Elizabeth Warren Asked Native American Leaders for Forgiveness. Here's How That Went.

One year after a controversial DNA test, the 2020 contender gets forgiveness in Iowa.

SIOUX CITY, Iowa –– Nearly a year after Sen. Elizabeth Warren commissioned a DNA test to “prove” her Native American ancestry, she asked tribal leaders for forgiveness.

And it worked.

“I want to say this: Like anyone who’s being honest with themselves, I know that I have made mistakes. I am sorry for the harm I have caused. I have listened, and I have learned a lot,” the Democratic senator from Massachusetts said immediately after taking the stage at a presidential candidate forum in Sioux City on Monday dedicated to Native American issues.


“I am grateful for the many conversations we’ve had together. It’s a great honor to partner with Indian Country,” she said.

Ever since that DNA test, Warren has fought criticism that she’s a fair-weather, if not tone-deaf, ally to Native American people. The move was widely panned by Native American leaders, and Warren later apologized publicly and privately to them, saying that she didn’t mean to cause “harm” to indigenous communities.

But at this forum, in a state where Warren has impressed Democrats with her ideas and policy credentials, all appeared to be forgiven. The panel of moderators –– tribal leaders, journalists, and lawmakers –– all greeted Warren like family at the candidates forum.

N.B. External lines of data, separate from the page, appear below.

Lemma wp_ack_loop A n : forall (acks : nat) c y,
  sq_ok n (sq c) -> mtu_ok (mt c) -> Z.of_nat acks <= cur_window_packets (sq c) ->
  (forall j, acked_front (sq c) (Z.of_nat acks) j -> A j) ->
  wp F (ack_loop acks) (fun _ s' => progress A n (mkSt c y) s' /\
    (cur_window_packets (sq (me s')) = cur_window_packets (sq c) - Z.of_nat acks \/
     unsent_front (sq (me s')))) (mkSt c y).
Proof.
  induction acks as [|acks IH]; intros c y Hq Hm Hle Ha; cbn [ack_loop].
  { wp_steps. split; [by apply progress_refl|left; lia]. }
  pose proof (so_count _ _ Hq) as Hc. set (w := cur_window_packets (sq c)) in *.
  (* the packet is gone, or its place was empty already *)
  assert (Hnext : forall c1 y1, progress A n (mkSt c y) (mkSt c1 y1) ->
    cur_window_packets (sq c1) = w -> slot (sq c1) (w - 1) = None ->
    wp F (upd_sq drop_oldest ;; ack_loop acks) (fun _ s' => progress A n (mkSt c y) s' /\
      (cur_window_packets (sq (me s')) = w - Z.of_nat (S acks) \/ unsent_front (sq (me s'))))
      (mkSt c1 y1)).
  { intros c1 y1 H1 Ec He. wp_step. wp_step. pose proof (pg_sq _ _ _ _ H1) as Hq1.
    pose proof (pg_mt _ _ _ _ H1) as Hm1. cbn [me] in *.
    assert (H2 : progress A n (mkSt c1 y1) (mkSt (c1 <| sq ::= drop_oldest |>) y1))
      by (apply drop_progress; rewrite ?Ec; (done || lia)).
    pose proof (drop_oldest_count n (sq c1) Hq1 ltac:(lia)) as Ed.
    assert (Ec2 : cur_window_packets (sq (c1 <| sq ::= drop_oldest |>)) = w - 1)
      by (rewrite Ec in Ed; by destruct c1).
    eapply wp_mono.
    - apply IH; [apply H2|apply H2|lia|]. unfold acked_front. rewrite Ec2. intros j Hj.
      apply Ha. unfold acked_front. fold w. lia.
    - intros _ s' [H3 Hend]. rewrite Ec2 in Hend. split.
      + eapply progress_trans; [exact H1|]. by eapply progress_trans.
      + destruct Hend; [left; lia|by right]. }
  wp_steps. apply (wp_ack_packet n _ (w - 1)); [done|lia| | | |].
  - apply (place_u16 n); [done|]. fold w. word_lia.
  - intros He. cbn [Z.eqb Pos.eqb]. apply Hnext; [by apply progress_refl|done|done].
  - intros p Hp H0. cbn [Z.eqb Pos.eqb]. wp_steps. split; [by apply progress_refl|].
    right. exists p. by split.
  - intros p r y' Hp Hn0 Hy'. cbn [Z.eqb]. apply Hnext.
    + apply remove_progress; try done; [lia|]. apply Ha. unfold acked_front. fold w. lia.
    + by destruct c, sq.
    + replace (sq _) with (remove_at (sq c) (w - 1)) by by destruct c.
      by rewrite (remove_at_slot n), decide_True by (done || lia).
Qed.

Lemma front_slot q n :
  sq_ok n q -> ring_get (outbuf q) (seq_nr q - cur_window_packets q) = slot q (cur_window_packets q - 1).
Proof. intros Hq. unfold slot. f_equal. lia. Qed.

“I just got a hug from the next president of the United States,” one moderator said, presumably irking the seven other Democratic candidates scheduled to appear next.

Another referred to her as “Madame President.”

And when Warren stepped out on stage, she received a standing ovation.

Seeing her star rise in national polls –– Warren now sits comfortably in second place behind former Vice President Joe Biden –– the senator has aggressively worked to be “a good partner” and ally to Native Americans.

A 9,000-word plan

That has included weeks of wooing Native American leaders and publishing a 9,000-word policy plan that proposes making major investments into infrastructure on tribal lands, and adding Cabinet-level positions dedicated to representing the political and economic interests of Native American tribes.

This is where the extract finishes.